• STUDY MATERIAL

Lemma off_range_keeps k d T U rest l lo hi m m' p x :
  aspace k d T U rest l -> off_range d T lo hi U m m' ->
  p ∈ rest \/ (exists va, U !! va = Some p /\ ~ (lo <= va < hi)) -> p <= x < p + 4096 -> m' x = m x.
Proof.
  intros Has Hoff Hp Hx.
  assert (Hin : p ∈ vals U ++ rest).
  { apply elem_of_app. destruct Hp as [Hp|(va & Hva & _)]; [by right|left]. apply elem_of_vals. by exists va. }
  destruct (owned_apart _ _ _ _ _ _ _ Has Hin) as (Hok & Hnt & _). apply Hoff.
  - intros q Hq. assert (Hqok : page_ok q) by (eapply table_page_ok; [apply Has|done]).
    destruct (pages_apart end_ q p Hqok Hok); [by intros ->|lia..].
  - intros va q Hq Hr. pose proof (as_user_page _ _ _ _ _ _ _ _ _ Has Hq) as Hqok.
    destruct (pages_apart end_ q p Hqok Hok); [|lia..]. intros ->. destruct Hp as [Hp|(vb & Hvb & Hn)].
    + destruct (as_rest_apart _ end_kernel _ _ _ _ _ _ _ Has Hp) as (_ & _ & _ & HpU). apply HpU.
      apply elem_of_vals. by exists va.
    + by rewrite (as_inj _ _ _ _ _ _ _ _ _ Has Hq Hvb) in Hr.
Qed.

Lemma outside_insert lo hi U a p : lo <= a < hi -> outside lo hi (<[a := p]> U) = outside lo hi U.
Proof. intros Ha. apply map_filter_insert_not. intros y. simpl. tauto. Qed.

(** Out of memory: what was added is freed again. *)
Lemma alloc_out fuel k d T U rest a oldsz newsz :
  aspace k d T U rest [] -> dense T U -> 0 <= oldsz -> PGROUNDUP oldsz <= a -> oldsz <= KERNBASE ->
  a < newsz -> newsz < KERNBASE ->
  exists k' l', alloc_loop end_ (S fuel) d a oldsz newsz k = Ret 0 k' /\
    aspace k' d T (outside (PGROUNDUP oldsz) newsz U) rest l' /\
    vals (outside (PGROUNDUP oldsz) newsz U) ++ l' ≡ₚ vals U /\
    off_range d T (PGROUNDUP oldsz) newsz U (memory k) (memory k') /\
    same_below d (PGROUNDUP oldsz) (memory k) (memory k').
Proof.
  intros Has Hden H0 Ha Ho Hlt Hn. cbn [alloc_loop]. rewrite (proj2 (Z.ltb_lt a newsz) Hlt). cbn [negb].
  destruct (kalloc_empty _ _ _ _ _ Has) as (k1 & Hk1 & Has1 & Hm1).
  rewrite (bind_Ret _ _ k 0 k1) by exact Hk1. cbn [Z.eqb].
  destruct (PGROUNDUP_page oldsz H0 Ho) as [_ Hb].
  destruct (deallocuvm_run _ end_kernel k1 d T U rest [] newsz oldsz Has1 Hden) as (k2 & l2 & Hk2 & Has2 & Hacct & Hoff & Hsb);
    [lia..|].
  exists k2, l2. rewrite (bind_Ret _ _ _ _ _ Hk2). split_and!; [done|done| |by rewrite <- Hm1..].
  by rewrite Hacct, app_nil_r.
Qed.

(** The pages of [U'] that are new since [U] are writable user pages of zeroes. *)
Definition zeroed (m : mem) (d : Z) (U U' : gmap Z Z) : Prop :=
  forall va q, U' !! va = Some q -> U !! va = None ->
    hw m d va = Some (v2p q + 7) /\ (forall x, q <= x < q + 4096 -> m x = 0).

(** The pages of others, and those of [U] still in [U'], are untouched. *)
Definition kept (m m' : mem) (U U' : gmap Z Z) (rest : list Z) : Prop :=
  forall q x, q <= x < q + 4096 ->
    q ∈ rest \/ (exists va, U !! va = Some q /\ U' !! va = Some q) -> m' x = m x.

• YOUR ASSIGNMENT
All the entries above must be repeated exactly as they were given.

• ANSWER AREA
Lemma off_range_keeps k d T U rest l lo hi m m' p x :
  aspace k d T U rest l -> off_range d T lo hi U m m' ->
  p ∈ rest \/ (exists va, U !! va = Some p /\ ~ (lo <= va < hi)) -> p <= x < p + 4096 -> m' x = m x.
Proof.
  intros Has Hoff Hp Hx.
  assert (Hin : p ∈ vals U ++ rest).
  { apply elem_of_app. destruct Hp as [Hp|(va & Hva & _)]; [by right|left]. apply elem_of_vals. by exists va. }
  destruct (owned_apart _ _ _ _ _ _ _ Has Hin) as (Hok & Hnt & _). apply Hoff.
  - intros q Hq. assert (Hqok : page_ok q) by (eapply table_page_ok; [apply Has|done]).
    destruct (pages_apart end_ q p Hqok Hok); [by intros ->|lia..].
  - intros va q Hq Hr. pose proof (as_user_page _ _ _ _ _ _ _ _ _ Has Hq) as Hqok.
    destruct (pages_apart end_ q p Hqok Hok); [|lia..]. intros ->. destruct Hp as [Hp|(vb & Hvb & Hn)].
    + destruct (as_rest_apart _ end_kernel _ _ _ _ _ _ _ Has Hp) as (_ & _ & _ & HpU). apply HpU.
      apply elem_of_vals. by exists va.
    + by rewrite (as_inj _ _ _ _ _ _ _ _ _ Has Hq Hvb) in Hr.
Qed.

Lemma outside_insert lo hi U a p : lo <= a < hi -> outside lo hi (<[a := p]> U) = outside lo hi U.
Proof. intros Ha. apply map_filter_insert_not. intros y. simpl. tauto. Qed.

(** Out of memory: what was added is freed again. *)
Lemma alloc_out fuel k d T U rest a oldsz newsz :
  aspace k d T U rest [] -> dense T U -> 0 <= oldsz -> PGROUNDUP oldsz <= a -> oldsz <= KERNBASE ->
  a < newsz -> newsz < KERNBASE ->
  exists k' l', alloc_loop end_ (S fuel) d a oldsz newsz k = Ret 0 k' /\
    aspace k' d T (outside (PGROUNDUP oldsz) newsz U) rest l' /\
    vals (outside (PGROUNDUP oldsz) newsz U) ++ l' ≡ₚ vals U /\
    off_range d T (PGROUNDUP oldsz) newsz U (memory k) (memory k') /\
    same_below d (PGROUNDUP oldsz) (memory k) (memory k').
Proof.
  intros Has Hden H0 Ha Ho Hlt Hn. cbn [alloc_loop]. rewrite (proj2 (Z.ltb_lt a newsz) Hlt). cbn [negb].
  destruct (kalloc_empty _ _ _ _ _ Has) as (k1 & Hk1 & Has1 & Hm1).
  rewrite (bind_Ret _ _ k 0 k1) by exact Hk1. cbn [Z.eqb].
  destruct (PGROUNDUP_page oldsz H0 Ho) as [_ Hb].
  destruct (deallocuvm_run _ end_kernel k1 d T U rest [] newsz oldsz Has1 Hden) as (k2 & l2 & Hk2 & Has2 & Hacct & Hoff & Hsb);
    [lia..|].
  exists k2, l2. rewrite (bind_Ret _ _ _ _ _ Hk2). split_and!; [done|done| |by rewrite <- Hm1..].
  by rewrite Hacct, app_nil_r.
Qed.

(** The pages of [U'] that are new since [U] are writable user pages of zeroes. *)
Definition zeroed (m : mem) (d : Z) (U U' : gmap Z Z) : Prop :=
  forall va q, U' !! va = Some q -> U !! va = None ->
    hw m d va = Some (v2p q + 7) /\ (forall x, q <= x < q + 4096 -> m x = 0).

(** The pages of others, and those of [U] still in [U'], are untouched. *)
Definition kept (m m' : mem) (U U' : gmap Z Z) (rest : list Z) : Prop :=
  forall q x, q <= x < q + 4096 ->
    q ∈ rest \/ (exists va, U !! va = Some q /\ U' !! va = Some q) -> m' x = m x.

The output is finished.